Coal expected to play leading role in meeting energy demand
Phil Castle, The Business Times
Coal will continue to play a leading role in meeting growing energy demand if not in the United States, then elsewhere in the world.
“The rest of the world is going to use coal,” said Frank Clemente, professor emeritus of social sciences and energy policy at Pennsylvania State University.
The implications are important for many reasons, Clemente said, not the least of which is the fact he largest coal deposits in the world are found in the U.S. “Our coal resource is an international resource.”
Speaking at the Energy Forum & Expo in Grand Junction, Clemente discussed the socio-economic effects of electrification in developing companies and the likely role of coal in meeting increasing energy demands.
“Electricity is good,” Clemente said, linking electrification to lower infant mortality rates and longer life expectancies.
China offers an example of how development can take people out of poverty. And electricity generated by coal-fired power plants plays a role in that process, Clemente said. “Of course China is going to use coal. It’s been a huge success story.”
Coal likely will be increasingly used to generate electricity in India as well, he said.
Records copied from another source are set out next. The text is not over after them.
(** X12. The call this->AddInterface (other) on two different members of
    one ring cuts the ring in two: the receiver keeps the members that came
    after the argument, the argument keeps those that stood between the
    two. The receiver's part has to be live for the last assertions; the
    argument's part passes them on the reference of the parameter. When
    that reference is given back, the argument's part stays as it is if one
    of its counts is not zero, and is destroyed, member by member from the
    argument, if all are zero. *)
Theorem AddInterface_same_ring_splits this other s l1 l2 fuel :
  ring (heap s) this (this :: l1 ++ other :: l2) ->
  not_disposed (heap s) this -> not_disposed (heap s) other ->
  live (heap s) (this :: l2) ->
  count_sum (heap s) (this :: l1 ++ other :: l2) + 1 < 2 ^ 32 ->
  (length l1 + length l2 + 2 <= fuel)%nat ->
  exists s', AddInterface_call fuel this other s = (Ret tt, s') /\
    ring (heap s') this (this :: l2) /\
    (forall p, p ∈ this :: l2 -> count_of (heap s') p = count_of (heap s) p) /\
    (forall p, p <> this -> p ∉ other :: l1 -> heap s' !! p = heap s !! p) /\
    ((exists m, m ∈ other :: l1 /\ count_of (heap s) m <> 0) ->
       ring (heap s') other (other :: l1) /\
       (forall p, count_of (heap s') p = count_of (heap s) p) /\
       trace s' = trace s) /\
    ((forall m, m ∈ other :: l1 -> count_of (heap s) m = 0) ->
       (forall m, m ∈ other :: l1 -> heap s' !! m = None) /\
       trace s' = trace s ++ map EvDelete (other :: l1)).
Proof.
  intros Hr Hnt Hno Hl2 Hwrap Hfuel.
  pose proof Hr as (_ & Hp & Hnd & Hnull).
  destruct (walk_lookup (heap s) _ _ _ this Hp) as [t Ht]; [by left|].
  destruct (walk_lookup (heap s) _ _ _ other Hp) as [ot Hot]; [set_solver|].
  pose proof Hnd as Hnd'.
  apply NoDup_cons in Hnd' as [Hthis Hnd'].
  apply NoDup_app in Hnd' as (Hnd1 & Hdis & Hnd2).
  apply NoDup_cons in Hnd2 as [Hother Hnd2].
  assert (Hneq : this <> other) by (intros ->; apply Hthis; set_solver).
  assert (Hdt : m_disposed t = false) by by apply (Hnt t).
  assert (Hdo : m_disposed ot = false) by by apply (Hno ot).
  assert (Hco : count_of (heap s) other = m_count ot) by (unfold count_of; by rewrite Hot).
  assert (Hwhole : count_sum (heap s) (this :: l1 ++ other :: l2)
                   = count_sum (heap s) (this :: l2) + count_sum (heap s) (other :: l1)).
  { simpl. rewrite count_sum_app. simpl. lia. }
  pose proof (count_sum_member (heap s) (other :: l1) other ltac:(by left)) as Hle.
  assert (Hlt : m_count ot < 2 ^ 32) by lia.
  set (ot1 := set_count (uint32 (m_count ot + 1)) ot).
  set (h1 := <[other := ot1]> (heap s)).
  assert (Hc1 : m_count ot1 = m_count ot + 1).
  { unfold ot1. simpl. apply uint32_small. lia. }
  assert (Hr1 : ring h1 this (this :: l1 ++ other :: l2)).
  { by apply (ring_update (heap s) other ot ot1). }
  assert (Hs1 : count_sum h1 (this :: l1 ++ other :: l2)
                = count_sum (heap s) (this :: l1 ++ other :: l2) + 1).
  { pose proof (count_sum_insert (heap s) other ot1 (this :: l1 ++ other :: l2)
                  Hnd ltac:(set_solver)) as Hins.
    fold h1 in Hins. lia. }
  assert (Hs12 : count_sum h1 (this :: l2) = count_sum (heap s) (this :: l2)).
  { apply count_sum_insert_notin. intros Hin.
    apply elem_of_cons in Hin as [Hin|Hin]; [by symmetry in Hin | done]. }
  assert (Hs11 : count_sum h1 (other :: l1) = count_sum (heap s) (other :: l1) + 1).
  { rewrite Hwhole in Hs1. rewrite <- Hs12 in Hs1.
    replace (count_sum h1 (this :: l1 ++ other :: l2))
      with (count_sum h1 (this :: l2) + count_sum h1 (other :: l1)) in Hs1; [lia|].
    simpl. rewrite count_sum_app. simpl. lia. }
  assert (Ht1 : h1 !! this = Some t) by (unfold h1; by rewrite lookup_insert_ne).
  assert (Hot1 : h1 !! other = Some ot1) by (unfold h1; by rewrite lookup_insert_eq).
  destruct (split_ring h1 this other t ot1 l1 l2 Hr1 Ht1 Hot1) as (Hra1 & Hrb1 & Hcount1).
  destruct (split_ring (heap s) this other t ot l1 l2 Hr Ht Hot) as (Hra & Hrb & Hcount).
  set (s3 := mkState (<[other := set_next (m_next t) ot]>
                        (<[this := set_next (m_next ot) t]> (heap s))) (trace s)).
  assert (Hlive : forall h l, count_sum h l <> 0 -> count_sum h l < 2 ^ 32 -> live h l).
  { intros h l H0 H32. unfold live. by rewrite uint32_small. }
  assert (Hframe3 : forall p, p <> this -> p <> other -> heap s3 !! p = heap s !! p).
  { intros p H1 H2. simpl. by rewrite !lookup_insert_ne. }
  assert (Hrun : AddInterface_call fuel this other s
                 = if m_count ot =? 0 then MaybeDelete fuel other s3 else (Ret tt, s3)).
  { apply (AddInterface_call_run this other s t ot fuel Hneq Ht Hot Hdt Hdo Hlt).
    - apply (CheckLoose_live this (mkState h1 (trace s)) _ fuel Hr1).
      + apply Hlive; simpl heap; lia.
      + simpl. rewrite length_app. simpl. lia.
    - apply (CheckLoose_live other (mkState h1 (trace s)) (other :: l2 ++ this :: l1) fuel).
      + by apply ring_rotate.
      + unfold live. simpl heap. rewrite count_sum_rotate. apply Hlive; lia.
      + simpl. rewrite length_app. simpl. lia.
    - apply (CheckLoose_live this _ (this :: l2) fuel); [exact Hra1 | | simpl; lia].
      simpl heap. unfold live. rewrite (count_sum_agree h1) by exact Hcount1.
      rewrite Hs12. exact Hl2.
    - apply (CheckLoose_live other _ (other :: l1) fuel); [exact Hrb1 | | simpl; lia].
      simpl heap. apply Hlive; rewrite (count_sum_agree h1) by exact Hcount1; lia. }
  destruct (N.eq_dec (count_sum (heap s) (other :: l1)) 0) as [Hzero|Hnz].
  - assert (Hall : forall m, m ∈ other :: l1 -> count_of (heap s) m = 0).
    { intros m Hm. pose proof (count_sum_member (heap s) _ m Hm). lia. }
    destruct (MaybeDelete_zero_run other s3 (other :: l1) fuel) as (s' & Hdel & Htr & Hgone & Hkept).
    + exact Hrb.
    + simpl. lia.
    + intros m Hm. unfold s3. simpl heap. rewrite (Hcount m). by apply Hall.
    + assert (Hout : forall p, p ∈ this :: l2 -> p ∉ other :: l1).
      { intros p Hin Hin'.
        apply elem_of_cons in Hin as [->|Hin]; apply elem_of_cons in Hin' as [Hin'|Hin'].
        - done.
        - apply Hthis. set_solver.
        - subst p. done.
        - apply (Hdis p Hin'). by right. }
      exists s'. split.
      { rewrite Hrun. replace (m_count ot =? 0) with true; [done|].
        symmetry. apply N.eqb_eq. rewrite <- Hco. apply Hall. by left. }
      split.
      { apply (ring_agree (heap s3)); [|exact Hra].
        intros x Hx. apply Hkept. by apply Hout. }
      split.
      { intros p Hin. unfold count_of. rewrite (Hkept p (Hout p Hin)).
        apply (Hcount p). }
      split.
      { intros p H1 H2. rewrite (Hkept p H2). apply Hframe3; [done|].
        intros ->. apply H2. by left. }
      split.
      { intros (m & Hm & Hc). by rewrite (Hall m Hm) in Hc. }
      intros _. split; [exact Hgone | exact Htr].
  - destruct (count_sum_nonzero _ _ Hnz) as (m & Hm & Hc).
    exists s3. split.
    { rewrite Hrun. destruct (m_count ot =? 0); [|done].
      apply (MaybeDelete_nonzero_run other s3 (other :: l1) m fuel); try done.
      - simpl. lia.
      - unfold s3. simpl heap. by rewrite (Hcount m). }
    split; [exact Hra|].
    split; [intros p _; apply (Hcount p)|].
    split.
    { intros p H1 H2. apply Hframe3; [done|]. intros ->. apply H2. by left. }
    split; [done|].
    intros Hall. by rewrite (Hall m Hm) in Hc.
Qed.

(** X13. The call this->AddInterface (other) stops on an assertion when
    the receiver is disposed, when the argument is disposed, or when the
    ring of the receiver, the argument not being one of its members, has
    32-bit count sum zero. The state it stops in is that of the caller but
    for the reference the parameter holds on the argument. *)
Theorem AddInterface_stops this other s t ot fuel :
  heap s !! this = Some t -> heap s !! other = Some ot ->
  let s1 := mkState (<[other := set_count (uint32 (m_count ot + 1)) ot]> (heap s))
                    (trace s) in
  (m_disposed t = true ->
     AddInterface_call fuel this other s = (Stop AssertFailed, s1)) /\
  (m_disposed t = false -> m_disposed ot = true ->
     AddInterface_call fuel this other s = (Stop AssertFailed, s1)) /\
  (forall l, m_disposed t = false -> m_disposed ot = false ->
     ring (heap s) this l -> other ∉ l -> uint32 (count_sum (heap s) l) = 0 ->
     (length l <= fuel)%nat ->
     AddInterface_call fuel this other s = (Stop AssertFailed, s1)).
Proof.
  intros Ht Hot s1.
  assert (Ht1 : exists t1, heap s1 !! this = Some t1 /\ m_disposed t1 = m_disposed t).
  { destruct (decide (this = other)) as [->|Hneq].
    - exists (set_count (uint32 (m_count ot + 1)) ot). simpl.
      rewrite lookup_insert_eq. split; [done|]. rewrite Hot in Ht. by injection Ht as <-.
    - exists t. simpl. by rewrite lookup_insert_ne. }
  destruct Ht1 as (t1 & Ht1 & Hd1).
  assert (Hot1 : heap s1 !! other = Some (set_count (uint32 (m_count ot + 1)) ot)).
  { simpl. by rewrite lookup_insert_eq. }
  assert (Hstop : AddInterface fuel this other s1 = (Stop AssertFailed, s1) ->
                  AddInterface_call fuel this other s = (Stop AssertFailed, s1)).
  { intros Hbody. unfold AddInterface_call.
    rewrite (bind_run _ _ _ _ _ (Ref_run other ot s Hot)). fold s1.
    unfold bind. by rewrite Hbody. }
  split; [|split].
  - intros Hd. apply Hstop. unfold AddInterface.
    rewrite (bind_run _ _ _ _ _ (load_run this t1 s1 Ht1)), Hd1, Hd. done.
  - intros Hd Hdo. apply Hstop. unfold AddInterface.
    rewrite (bind_run _ _ _ _ _ (load_run this t1 s1 Ht1)), Hd1, Hd. simpl negb.
    rewrite (bind_run _ _ _ _ _ (assert_run s1)).
    rewrite (bind_run _ _ _ _ _ (load_run other _ s1 Hot1)).
    change (m_disposed (set_count (uint32 (m_count ot + 1)) ot)) with (m_disposed ot).
    rewrite Hdo. done.
  - intros l Hd Hdo Hr Hnotin Hz Hfuel. apply Hstop. unfold AddInterface.
    rewrite (bind_run _ _ _ _ _ (load_run this t1 s1 Ht1)), Hd1, Hd. simpl negb.
    rewrite (bind_run _ _ _ _ _ (assert_run s1)).
    rewrite (bind_run _ _ _ _ _ (load_run other _ s1 Hot1)).
    change (m_disposed (set_count (uint32 (m_count ot + 1)) ot)) with (m_disposed ot).
    rewrite Hdo. simpl negb.
    rewrite (bind_run _ _ _ _ _ (assert_run s1)).
    assert (Hr1 : ring (heap s1) this l).
    { apply (ring_agree (heap s)); [|exact Hr]. intros x Hx. simpl.
      rewrite lookup_insert_ne; [done|]. by intros ->. }
    assert (Hc : CheckLoose fuel this s1 = (Ret false, s1)).
    { rewrite (CheckLoose_spec this s1 l fuel Hr1 Hfuel). simpl heap.
      rewrite (count_sum_insert_notin _ _ _ _ Hnotin). by rewrite Hz. }
    by rewrite (bind_run _ _ _ _ _ Hc).
Qed.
The increasing urbanization of the world will further bolster demand for coal not only to generate electricity, but also produce steel and cement, Clemente said. By one estimate, 6 billion people will live in cities by the year 2050. “You can’t build cities without coal,” he said.
The United States is a growing nation as well, Clemente said, with an annual population increase of about 3 million.
But even as China and other countries make progress in constructing some of the cleanest and most efficient coal-fired power plants in the world, the U.S. is falling behind as aging coal-fired plants close and aren’t replaced by new facilities, he said. “We’re going in the opposite direction.”
Clemente attributed the trend to regulations as well as increasing supplies of natural gas at lower prices.
But relying too much on natural gas to supplant coal constitutes a gamble, he said. “We’re making a big bet on natural gas.”
Questions remain about the long-term price of natural gas and the potential effects of other likely sources of natural gas demand and a growing global market for liquefied natural gas. That’s not to mention the environmental effects, he said.
Moreover, higher electricity bills will affect a lot of people, particularly those living in poverty, he added.
Ultimately, all sources of energy likely will be needed to meet growing energy demand around the world. Given the scale involved, coal will continue to play a leading role in meeting that demand, Clemente said. “There’s going to be coal.”